Many of us never make it past that initial teething period of trying out a new hobby, where everything just feels a bit awkward, like a new dress that snugs in all the wrong places. Often, we reach into our closet and pull out an old familiar instead. We fall back into trusted patterns, like “drinking or eating too much and numbing out in front of the TV,” says Radmall. “The kind of habits that act on a stimulus reward basis that get hard wired into the brain.”
New habits are formed through the repetition of actions that may or may not feel natural. It requires a conscientious and, at times, laborious level of effort. “To overcome this feeling, I set dedicated time aside every week [to focus on the habit],” says Poland-based Giulia Mule, 40, who has managed to stick to her pandemic pastime of watercolour painting. “If it’s [built into]my routine, I feel compelled to do it.”. Despite the popular adage that it takes 21 days to cement a new habit, Philippa Lally, a researcher at University College London suggests that it can actually take over two months to establish new habits, which is roughly how long it takes to carve out the new neural pathways.

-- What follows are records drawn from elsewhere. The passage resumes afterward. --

Definition scan (dest : list nat) (m : Mem) (s : state) : (error * Mem) * state :=
  if has_row s
  then match dest with
       | d :: _ => ((None, (d, VInt 1) :: m), s)
       | [] => ((Some "sql: expected 1 destination arguments in Scan, not 0", m), s)
       end
  else ((Some ErrNoRows, m), s).

Definition driver : Driver state := {|
  sql_Open := open;
  sql_DB_Conn := fun _ _ s => alloc_or (lease_err s) s;
  sql_BeginTx := fun c _ _ => beginTx c;
  sql_Close := close;
  sql_PingContext := fun c _ => ping c;
  sql_Tx_Commit := fun _ s => (commit_err s, s);
  sql_Tx_Rollback := fun _ s => (rollback_err s, s);
  sql_Tx_StmtContext := fun _ _ _ s => alloc s;
  sql_ExecContext := fun _ _ _ _ s => (exec_out s, s);
  sql_PrepareContext := fun _ _ _ s => alloc_or (query_err s) s;
  sql_QueryContext := fun _ _ _ _ s => alloc_or (query_err s) s;
  sql_QueryRowContext := fun _ _ _ _ s => alloc s;
  sql_Stmt_ExecContext := fun _ _ _ s => (exec_out s, s);
  sql_Stmt_QueryContext := fun _ _ _ s => alloc_or (query_err s) s;
  sql_Stmt_QueryRowContext := fun _ _ _ s => alloc s;
  sql_Row_Scan := fun _ => scan
|}.

(** Scripts used by the examples. *)
Definition failing_commit : state :=
  mk 1 [] None (Some "commit failed") (Some "rollback failed") None None
     (Some {| LastInsertId := 7; RowsAffected := 1 |}, None) None true.

Definition failing_close : state :=
  mk 1 [] None None None (Some "close failed") None
     (Some {| LastInsertId := 7; RowsAffected := 1 |}, None) None true.

Definition failing_exec : state :=
  mk 1 [] None None None None None
     (Some {| LastInsertId := 0; RowsAffected := 0 |}, Some "constraint violation")
     (Some "syntax error") false.

(** An empty world over a script. *)
Definition world (s : state) : World state := mkWorld [] [] s.

End Fake.

(** ** Notions used in the statements *)

(** The native connection a [Conn] releases when it is closed. *)
Definition Conn_native (c : Conn) : SQLConn :=
  match c with
  | Conn_wrappedConn c => wc_c c
  | Conn_wrappedDB db => C_DB (wdb_DB db)
  end.

(** The [wrappedTx] at the bottom of a [Tx]: the one whose promoted methods
    a chain of [connTx] ends up calling. *)
Fixpoint Tx_wrapped (t : Tx) : wrappedTx :=
  match t with
  | Tx_wrappedTx t => t
  | Tx_connTx (mk_connTx _ t) => Tx_wrapped t
  end.

Definition is_errRow (r : Row) : bool :=
  match r with
  | Row_sql _ => false
  | Row_errRow _ => true
  end.

(** The world after one more native call [c] that left the library in [s]. *)
Definition after {S} (w : World S) (c : Call) (s : S) : World S :=
  mkWorld (trace w ++ [c]) (mem w) s.

(** The queryer whose methods a [Conn] promotes or forwards to. *)
Definition Conn_queryer (c : Conn) : Queryer :=
  match c with
  | Conn_wrappedConn c => wc_Queryer c
  | Conn_wrappedDB db => wdb_queryer db
  end.

(** [m], run in [w], makes the one native call [c], answered by [op], and
    returns the native row it was given, as it is. *)
Definition returns_native_row {S} (m : M S Row) (c : Call) (op : S -> sql_Row * S)
    (w : World S) : Prop :=
  m w = (Row_sql (fst (op (drv w))), after w c (snd (op (drv w)))).

(** The same for a cursor: on a nil error the native rows, as they are; on
    an error, the nil cursor and that error. *)
Definition returns_native_rows {S} (m : M S (option Rows * error)) (c : Call)
    (op : S -> (sql_Rows * error) * S) (w : World S) : Prop :=
  m w = (match snd (fst (op (drv w))) with
         | Some _ => None
         | None => Some (fst (fst (op (drv w))))
         end,
         snd (fst (op (drv w))), after w c (snd (op (drv w)))).

(** A run against [Fake]: a connection is leased from the pool, a
    transaction is begun on it through the [Conn] interface and committed
    (or rolled back); then the connection is pinged.  The result is the
    leased connection, what commit and ping returned, and the final world. *)
Definition leased_tx_run (commit : bool) (script : Fake.state)
    : option (Conn * error * error * World Fake.state) :=
  match wrappedDB_Conn Fake.driver (WrapDB (at_addr 0)) 0 (Fake.world script) with
  | (Some conn, None, w1) =>
      match Conn_BeginTx Fake.driver conn 0 None w1 with
      | (Some tx, None, w2) =>
          let (e, w3) := (if commit then Tx_Commit Fake.driver tx
                          else Tx_Rollback Fake.driver tx) w2 in
          let (p, w4) := Conn_Ping Fake.driver conn 0 w3 in
          Some (conn, e, p, w4)
      | _ => None
      end
  | _ => None
  end.

(** The objects of the examples: a leased connection, a transaction on it
    as [BeginTx] builds it, and a [connTx] owning both. *)
Definition leased_conn : Conn := WrapConn (C_Conn (at_addr 1)).

Definition plain_tx : Tx :=
  Tx_wrappedTx {| wtx_tx := at_addr 2; wtx_Queryer := WrapQueryer (Q_Tx (at_addr 2)) |}.

Definition owning_tx : connTx := mk_connTx leased_conn plain_tx.
(** X23: [save_workspace] writes the document it then holds; the flat list
    of ignore words in it is the GLOBAL bucket; the entries of the document
    that the workshop does not manage are kept as they were loaded, and no
    other file is written. *)
Theorem save_workspace_keeps_entries st d (gl : list json) :
  workspace_path st <> "" -> ignore_scoped st = Some (JDict d) ->
  d !! SCOPE_GLOBAL = Some (JList gl) ->
  let st' := (save_workspace st).2 in
  files st' !! workspace_path st = Some (JDict (workspace st')) /\
  workspace st' !! "ignore_words" = Some (JList gl) /\
  (forall k : string,
     k ∉ ["genre"; "exclude_examples"; "keep_examples"; "sample_titles";
          "ignore_scoped"; "ignore_words"; "rules"] ->
     workspace st' !! k = workspace st !! k) /\
  (forall p : string, p <> workspace_path st -> files st' !! p = files st !! p) /\
  content st' = content st.
Proof.
  intros Hp Hi Hg. cbv zeta. rewrite (save_workspace_wf st d gl) by done. simpl.
  split_and!; try done.
  - by rewrite lookup_insert_eq.
  - unfold workspace_document. by simplify_map_eq.
  - intros k Hk. unfold workspace_document.
    rewrite !lookup_insert_ne; [done|..]; intros <-; apply Hk; set_solver.
  - intros p Hne. by rewrite lookup_insert_ne.
Qed.

End PackProofs.

(** ** Scopes, edits and starter rules *)

Section ScopeProofs.
Context {RT : Runtime}.
Implicit Types (st : App) (rs : list Rule) (r : Rule).

Ltac run := unfold mbind, M_bind, mret, M_ret, get_state, modify, lift, raise, pass.

(** X24: a rule is listed under at most one of the three scope selections,
    for any current genre. *)
Theorem visible_at_most_one (g : string) r (s1 s2 : string) :
  s1 ∈ [SCOPE_TMP; SCOPE_GLOBAL; SCOPE_GENRE] ->
  s2 ∈ [SCOPE_TMP; SCOPE_GLOBAL; SCOPE_GENRE] ->
  s1 <> s2 -> visible s1 g r = true -> visible s2 g r = false.
Proof.
  rewrite !elem_of_cons, !elem_of_nil.
  unfold visible, SCOPE_TMP, SCOPE_GLOBAL, SCOPE_GENRE.
  generalize (if String.eqb (scope r) "" then "__global__"%string else scope r).
  intros rs [-> | [-> | [-> | []]]] [-> | [-> | [-> | []]]] Hne; try done; simpl;
    repeat (match goal with
            | |- context [String.eqb ?a ?b] => destruct (String.eqb_spec a b)
            end; simpl; try done; try congruence).
Qed.

Lemma fmap_through_error {B} (f : Rule -> B) (l1 l2 : list Rule) :
  (forall e r, f (set_error e r) = f r) ->
  set_error "" <$> l1 = set_error "" <$> l2 -> f <$> l1 = f <$> l2.
Proof.
  intros Hf H. transitivity (f <$> (set_error "" <$> l1)).
  - rewrite <- list_fmap_compose. apply list_fmap_ext; intros; simpl; by rewrite Hf.
  - rewrite H, <- list_fmap_compose. apply list_fmap_ext; intros; simpl; by rewrite Hf.
Qed.
(** The loop never raises.  It appends the name of every asset, in order,
    each before the asset's processing is attempted, and it writes no
    manifest. *)
Lemma for_each_spec (im_cmd mode : string) (order basenames : list string)
    (w : world) :
  exists w',
    for_each magick im_cmd mode basenames order w =
      (w', inr (basenames ++ (stem <$> order))%list) /\
    progress w' =
      (progress w ++ (order ≫= fun p => [EAppend (stem p); ETry p]))%list /\
    attempts w' = (attempts w ++ order)%list /\
    manifests w' = manifests w.
Proof.
  revert basenames w. induction order as [|tiff order IH]; intros basenames w.
  - exists w. simpl. by rewrite !app_nil_r.
  - destruct (loop_body_spec im_cmd mode basenames tiff w)
      as (w1 & E1 & Hp1 & Ha1 & Hm1).
    destruct (IH (basenames ++ [stem tiff])%list w1) as (w' & E & Hp & Ha & Hm).
    exists w'. simpl. unfold bind. rewrite E1, E.
    rewrite Hp, Ha, Hm, Hp1, Ha1, Hm1.
    rewrite <- !app_assoc. done.
Qed.

End BatchFacts.

Section MainFacts.

Variable magick :
  list string -> nat -> gmap string string ->
  gmap string string * (exn + completed_process).

Lemma cmd_exists_returns (cmd : string) (w : world) :
  exists w1 b, _exists magick cmd w = (w1, inr b).
Proof.
  unfold _exists. destruct (subprocess_run magick _ w) as [w1 [e|out]]; eauto.
Qed.

(** The search for the tool never raises. *)
Lemma find_imagemagick_cmd_returns (w : world) :
  exists w1 found, find_imagemagick_cmd magick w = (w1, inr found).
Proof.
  unfold find_imagemagick_cmd, bind.
  destruct (cmd_exists_returns "magick" w) as (w1 & [] & ->); [by eauto|].
  destruct (cmd_exists_returns "convert" w1) as (w2 & [] & ->); [|by eauto].
  destruct (subprocess_run magick _ w2) as [w3 [e|out]]; [by eauto|].
  destruct (Py.contains _ _); eauto.
Qed.
Lemma split_byte_not_nil sep s : split_byte sep s ≠ [].
Proof.
  destruct s as [|a s]; simpl; [done|].
  destruct (Ascii.eqb a sep); [done|]. by destruct (split_byte sep s).
Qed.

Lemma split_byte_clean sep u :
  has_byte sep u = false → split_byte sep u = [u].
Proof.
  induction u as [|a u IH]; simpl; [done|].
  rewrite Ascii.eqb_sym.
  destruct (Ascii.eqb a sep); simpl; [done|].
  intros Hu. by rewrite IH.
Qed.

Lemma split_byte_app sep u rest :
  has_byte sep u = false →
  split_byte sep (u ++ String sep rest) = u :: split_byte sep rest.
Proof.
  induction u as [|a u IH]; simpl.
  - by rewrite Ascii.eqb_refl.
  - rewrite Ascii.eqb_sym.
    destruct (Ascii.eqb a sep); simpl; [done|].
    intros Hu. by rewrite IH.
Qed.

(** Links joined with ["|"] and split again, when no link holds the
    separator. *)
Lemma Split_Join links :
  links ≠ [] → Forall (λ u, has_byte "|" u = false) links →
  Split (Join links "|") "|" = links.
Proof.
  unfold Split, Join. intros Hne Hall.
  induction Hall as [|u links Hu Hall IH]; [done|].
  destruct links as [|v links].
  - simpl. by apply split_byte_clean.
  - change (String.concat "|" (u :: v :: links))
      with (u ++ String "|"%char (String.concat "|" (v :: links))).
    rewrite split_byte_app by done. f_equal. by apply IH.
Qed.

Lemma Join_not_empty links :
  links ≠ [] → Forall (λ u, u ≠ "") links → Join links "|" ≠ "".
Proof.
  unfold Join. intros Hne Hall.
  destruct Hall as [|u links Hu Hall]; [done|].
  destruct u as [|a u]; [done|].
  destruct links; simpl; done.
Qed.

End Links.

(** ** The duration string of [Load] *)

Section Duration.
Import GoFmt GoStrings.
#[local] Arguments String.append !_ _ / : simpl nomatch.

Lemma has_byte_app a s t : has_byte a (s ++ t) = has_byte a s || has_byte a t.
Proof. induction s as [|b s IH]; simpl; [done|]. by rewrite IH, orb_assoc. Qed.

Lemma has_byte_uint a d :
  is_digit a = false → has_byte a (NilEmpty.string_of_uint d) = false.
Proof.
  intros Ha. induction d; simpl; [done|..]; rewrite IHd, orb_false_r;
    apply Ascii.eqb_neq; intros ->; done.
Qed.

(** A printed integer holds digits and at most a sign. *)
Lemma has_byte_Sprintf_d a z :
  is_digit a = false → a ≠ "-"%char → has_byte a (Sprintf_d z) = false.
Proof.
  intros Ha Hm. unfold Sprintf_d, udec. destruct (z <? 0); simpl.
  - rewrite has_byte_uint by done. rewrite orb_false_r. by apply Ascii.eqb_neq.
  - by apply has_byte_uint.
Qed.

(** The hours part is in the string exactly when [hours] is positive, and
    the fraction exactly when [millis] is positive. *)
Lemma primary_of_parts x :
  has_byte "H" (LCache.primary_of x) = (0 <? LCache.hours_of x) ∧
  has_byte "." (LCache.primary_of x) = (0 <? LCache.millis_of x).
Proof.
  unfold LCache.primary_of.
  destruct (0 <? LCache.hours_of x), (0 <? LCache.millis_of x);
    repeat (rewrite ?has_byte_app, ?has_byte_Sprintf_d by done; simpl);
    done.
Qed.

End Duration.

(** ** Saving and loading a leaderboard *)

Section LoadSave.
Import Models LCache.
#[local] Arguments GoStrings.Split : simpl never.
#[local] Arguments GoStrings.Join : simpl never.
#[local] Arguments GoFmt.Sprintf_d : simpl never.
#[local] Arguments GoFmt.Sprintf_2f : simpl never.
#[local] Arguments GoFmt.Sscanf_d : simpl never.
#[local] Arguments GoFmt.Sscanf_f : simpl never.
#[local] Arguments primary_of : simpl never.
Variable Format : Z → string.
Variable Parse : string → Z.

Lemma load_records_app r l1 l2 :
  load_records Parse r (l1 ++ l2) =
    load_records Parse r l1 ≫= λ r', load_records Parse r' l2.
Proof.
  revert r. induction l1 as [|row l1 IH]; intros r; simpl; [done|].
  destruct (load_record Parse r row); simpl; [apply IH|done].
Qed.

Lemma load_records_app_Some r r1 l1 l2 :
  load_records Parse r l1 = Some r1 →
  load_records Parse r (l1 ++ l2) = load_records Parse r1 l2.
Proof. intros H. by rewrite load_records_app, H. Qed.

Lemma load_records_cons_Some r r1 row rows :
  load_record Parse r row = Some r1 →
  load_records Parse r (row :: rows) = load_records Parse r1 rows.
Proof. intros H. simpl. by rewrite H. Qed.

Lemma load_records_keeps rows r :
  Forall (keeps_runs Parse) rows →
  ∃ r', load_records Parse r rows = Some r' ∧
        Runs r' = Runs r ∧ CPlayers r' = CPlayers r.
Proof.
  intros Hall. revert r.
  induction Hall as [|row rows Hrow Hall IH]; intros r; simpl; [by exists r|].
  destruct (Hrow r) as (r1 & -> & Hruns & Hpl).
  destruct (IH r1) as (r2 & -> & Hruns2 & Hpl2).
  exists r2. split; [done|]. split; congruence.
Qed.

Lemma prologue_keeps_runs data :
  Forall (keeps_runs Parse)
    [ ["#META"; "VERSION"; "1"];
      ["#GAME"; Key.GameID (Key data); Key.GameName (Key data)];
      ["#CATEGORY"; Key.CategoryID (Key data); Key.CategoryName (Key data)];
      ["#CACHED_AT"; Format (CachedAt data)] ].
Proof. repeat constructor; intros r; by eexists. Qed.

Lemma variables_keep_runs (f : string → string) order :
  Forall (keeps_runs Parse) ((λ key, ["#VARIABLE"; key; f key]) <$> order).
Proof.
  apply Forall_fmap, Forall_forall. intros key _ r. by eexists.
Qed.

Lemma header_keeps_runs : keeps_runs Parse header.
Proof. intros r. by eexists. Qed.

(** A record written for a run has eight fields and starts with the
    place. *)
Lemma run_record_shape players run row :
  run_record players run = Some row →
  ∃ f1 f2 f3 f4 f5 f6 f7,
    row = [GoFmt.Sprintf_d (Place run); f1; f2; f3; f4; f5; f6; f7].
Proof.
  unfold run_record. destruct (Players (Run run)) as [|player ?]; [done|].
  destruct (String.eqb (Rel player) "user"); intros [= <-];
    by eexists _, _, _, _, _, _, _.
Qed.

Lemma load_record_run players run row r :
  run_record players run = Some row →
  load_record Parse r row = Some (add_run (run_of_record row) r).
Proof.
  intros Hrow.
  destruct (run_record_shape _ _ _ Hrow) as (f1 & f2 & f3 & f4 & f5 & f6 & f7 & ->).
  unfold load_record.
  destruct (Sprintf_d_not_tag (Place run)) as [-> ->]. done.
Qed.

Lemma load_records_runs players runs r :
  ∃ r', load_records Parse r (omap (run_record players) runs) = Some r' ∧
        Runs r' =
          List.app (Runs r) (run_of_record <$> omap (run_record players) runs) ∧
        CPlayers r' = CPlayers r.
Proof.
  revert r. induction runs as [|run runs IH]; intros r; simpl.
  - exists r. by rewrite app_nil_r.
  - destruct (run_record players run) as [row|] eqn:Hrow; [|apply IH].
    destruct (IH (add_run (run_of_record row) r)) as (r' & Hl & Hruns & Hpl).
    exists r'. split; [|split; [|done]].
    + simpl. rewrite (load_record_run _ _ _ _ Hrow). exact Hl.
    + rewrite Hruns. simpl. by rewrite <-app_assoc.
Qed.

(** What [Load] makes of the records of a snapshot. *)
Lemma load_records_snapshot order data r :
  ∃ r', load_records Parse r (records Format order data) = Some r' ∧
        Runs r' =
          List.app (Runs r)
            (run_of_record <$> omap (run_record (CPlayers data)) (Runs data)) ∧
        CPlayers r' = CPlayers r.
Proof.
  unfold records.
  destruct (load_records_keeps _ r (prologue_keeps_runs data))
    as (r1 & H1 & Hr1 & Hp1).
  destruct (load_records_keeps _ r1
              (variables_keep_runs (Key.var_value (Key data)) order))
    as (r2 & H2 & Hr2 & Hp2).
  destruct (header_keeps_runs r2) as (r3 & H3 & Hr3 & Hp3).
  destruct (load_records_runs (CPlayers data) (Runs data) r3)
    as (r4 & H4 & Hr4 & Hp4).
  rewrite (load_records_app_Some _ _ _ _ H1).
  rewrite (load_records_app_Some _ _ _ _ H2).
  rewrite (load_records_cons_Some _ _ _ _ H3).
  exists r4. split; [done|]. split; congruence.
Qed.

(** One run, written and read back. *)
Lemma run_record_reloaded players run row :
  run_record players run = Some row → reloaded run (run_of_record row).
Proof.
  unfold run_record.
  destruct (Players (Run run)) as [|player others] eqn:Hplayers; [done|].
  set (name_id :=
         if String.eqb (Rel player) "user"
         then (match players !! ID player with
               | Some pd =>
                   if String.eqb (NamesInternational pd) "" then PName pd
                   else NamesInternational pd
               | None => ""
               end, ID player)
         else (Name player, "")).
  assert (String.eqb (Rel player) "user" = true → name_id.2 = ID player) as Hid.
  { intros Hu. unfold name_id. by rewrite Hu. }
  destruct name_id as [playerName playerID]. simpl in Hid.
  intros [= <-]. unfold reloaded, run_of_record, field. simpl.
  split_and!.
  - apply Sscanf_d_Sprintf_d.
  - done.
  - intros p Hp Hrel Hne. rewrite Hplayers in Hp. injection Hp as <-.
    rewrite Hid by (by apply String.eqb_eq).
    by rewrite (proj2 (String.eqb_neq _ _) Hne).
  - unfold links_of at 2 3.
    destruct (decide (match Videos (Run run) with
                      | Some v => Links v
                      | None => []
                      end = [])) as [->|Hne]; [done|].
    intros Hclean.
    assert (GoStrings.Join (match Videos (Run run) with
                            | Some v => Links v
                            | None => []
                            end) "|" ≠ "") as Hjoin.
    { apply Join_not_empty; [done|]. eapply Forall_impl; [done|]. by intros ? []. }
    rewrite (proj2 (String.eqb_neq _ _) Hjoin).
    rewrite Split_Join; [|done|].
    + unfold links_of.
      destruct (match Videos (Run run) with
                | Some v => Links v
                | None => []
                end); done.
    + eapply Forall_impl; [done|]. by intros ? [].
  - apply Sscanf_f_Sprintf_2f.
  - done.
  - apply primary_of_parts.
  - apply primary_of_parts.
Qed.

Lemma reloaded_all players runs :
  Forall2 reloaded
    (filter (λ run, persisted run = true) runs)
    (run_of_record <$> omap (run_record players) runs).
Proof.
  induction runs as [|run runs IH]; simpl; [constructor|].
  rewrite filter_cons.
  destruct (run_record players run) as [row|] eqn:Hrow.
  - rewrite decide_True.
    + constructor; [by eapply run_record_reloaded|done].
    + unfold run_record in Hrow. unfold persisted.
      by destruct (Players (Run run)).
  - rewrite decide_False; [done|].
    unfold run_record in Hrow. unfold persisted.
    destruct (Players (Run run)) as [|player ?]; [done|].
    by destruct (String.eqb (Rel player) "user").
Qed.

End LoadSave.

Section LoadSaveClaims.
Import Models LCache.


Lemma Save_ok_ops Format env order c data :
  mkdir_ok env = true → create_ok env = true → reached env = None →
  (Save Format env order c data).2 =
    [FS.MkdirAll (dir c); FS.Create (GetFileName c (Key data));
     FS.Append (GetFileName c (Key data)) (records Format order data)].
Proof. intros Hmk Hcr Hre. unfold Save. by rewrite Hmk, Hcr, Hre. Qed.

Lemma saved_file (fs : gmap string (list (list string))) d path rows :
  FS.run_ops fs [FS.MkdirAll d; FS.Create path; FS.Append path rows] !! path
    = Some rows.
Proof. simpl. rewrite lookup_insert_eq. by rewrite lookup_insert_eq. Qed.



Lemma load_record_players Parse r row r' :
  load_record Parse r row = Some r' → CPlayers r' = CPlayers r.
Proof.
  unfold load_record. intros H.
  repeat case_match; simplify_eq; done.
Qed.

Lemma load_records_players Parse rows r r' :
  load_records Parse r rows = Some r' → CPlayers r' = CPlayers r.
Proof.
  revert r. induction rows as [|row rows IH]; intros r; simpl.
  - by intros [= ->].
  - destruct (load_record Parse r row) as [r1|] eqn:H1; [|done].
    intros H. rewrite (IH _ H). by eapply load_record_players.
Qed.

Lemma run_record_without_locations data run :
  run_record (CPlayers (without_locations data)) run =
  run_record (CPlayers data) run.
Proof.
  unfold run_record, without_locations. simpl.
  destruct (Players (Run run)) as [|player ?]; [done|].
  rewrite lookup_fmap. by destruct (CPlayers data !! ID player).
Qed.


End LoadSaveClaims.

(** ** The merge step *)

Section MergeStep.
Import Models Merge.
Variable GetUser : string → Remote.Result PlayerData.
Variable now : string → Z.
Variable MarshalIndent : gmap string PCache.PlayerCacheItem → option string.

Lemma fresh_view st1 st2 id :
  cache_view id st1 = cache_view id st2 →
  PCache.fresh now (playerCache st1) id = PCache.fresh now (playerCache st2) id.
Proof.
  unfold cache_view, PCache.fresh, PCache.Get, PCache.expired.
  destruct (playerCache st1) as [c1|], (playerCache st2) as [c2|];
    simpl; try done.
  intros [= Ht Hp]. rewrite Ht, Hp.
  destruct (PCache.players c2 !! id) as [item|]; [|done].
  by destruct (PCache.ttl c2 <? _).
Qed.

Lemma step_other lb st id id' :
  id ≠ id' →
  players (step GetUser now lb st id') !! id = players st !! id ∧
  cache_view id (step GetUser now lb st id') = cache_view id st.
Proof.
  intros Hne. unfold step, cache_view.
  destruct (match playerCache st with
            | Some pc => (PCache.Get (now id') id' pc).1
            | None => None
            end) as [data|]; simpl.
  { rewrite lookup_insert_ne by done. split; [done|].
    destruct (playerCache st) as [c|]; simpl; [|done].
    by rewrite lookup_alter_ne. }
  destruct (lb !! id') as [base|]; simpl.
  { by rewrite lookup_insert_ne. }
  destruct (GetUser id') as [pd|e]; simpl; [|done].
  rewrite lookup_insert_ne by done. split; [done|].
  destruct (playerCache st) as [c|]; simpl; [|done].
  by rewrite lookup_insert_ne.
Qed.
(* ===== verification/_CoqProject ===== *)
-Q . S2P
Prelude.v
JsString.v
Regex.v
JsNum.v
Binary64.v
JsArray.v
Stemmer.v
Uri.v
Dom.v
Doctools.v
UCollections.v
SplitQuery.v
Search.v
SearchPage.v
WebComments.v
WebTemplate.v
UArrays.v
UFunctions.v
UEqual.v
UTypes.v
UObjects.v
UTemplate.v
UWrap.v
JqCallbacks.v
JqDeferred.v
JqPromises.v
JqClasses.v
SiteScripts.v
JqCore.v
JqEvents.v
JqDispatch.v
JqParam.v
JqAjax.v
JqHeaders.v
JqRequest.v
JqActive.v
JqData.v
JqEffects.v
DomForest.v
JqManip.v
JqManipEvents.v
JqAttr.v
JqQueue.v
SzTree.v
SzTokens.v
SzMatch.v
SzCompile.v
SzSelect.v
JqTraverse.v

For 48-year-old Rohit Nanda, who lives in the south of England, the hard work paid off. After deciding to commit to his new quarantine ritual of cold showers (which some believe are good for your health) and early morning meditation, he set a 6-week timeframe to develop the habit. “I wasn’t sure if it would ever work,” he says, but months into the repeated habit he feels more in control, content and bursting with new ideas for his consulting business.
Achieving this is not always easy, particular if there’s no direct relation between the new hobby and your career. Doing crafts “still feels like an indulgence” to Mule. “I worry I should focus my time on work, like monetising my blog or developing new business ideas” she says. Even Nanda, who has three children under 10, has fallen off the wagon every now and again. In these moments, it helps to take a breath and cut yourself some slack. We are still in the midst of a global pandemic, after all. It’s what self-help gurus might call practicing “radical acceptance,” or, as Radmall puts it, to “feel what we feel and catch up with ourselves (to process what we’re experiencing)”.
At the risk of sounding saccharine, perhaps that is the most prolific lockdown hobby of all, investing in our emotional wellbeing. It would surely explain all the knitting, pasta-making and sourdough baking, activities which center around the very provision of comfort and protection. For Radmall, it’s all about “tapping back into memories of nurture.” Even if we never experienced a home with the smell of freshly baked bread it still triggers feelings of warmth and nourishment, he explainsIt’s understandable in times like these, where fear and turmoil are latent. Niamh, a 28 year old in Ireland, ponders on this.
“The most interesting part about all of this is that due to lockdown, I’ve had more time to actually reflect on what I need,” says Niamh Donoghue, a 28-year-old from ireland. Although her chosen hobbies were early morning yoga and long walks, she has found herself spending increasing amounts of time simply tuning into herself. “I’m checking in with my mind, body and soul [to see what I need],” she says.
Be it by pasta or Peloton, the hobbies we keep seem to lead us to the same destination. It’s not quite enlightenment, but a slippy sense of introspection, which at the very least has managed to keep us busy. For those lucky enough to have spent the pandemic in the safety of their homes, a semblance of routine has been a shelter from the storm. While it’s not always been possible to stop the rain from lashing through, we’ve been able to bake and knit ourselves back together again. Even if you’ve done nothing at all, you’ve still weathered it. And that, hobby or not, is commitment enough.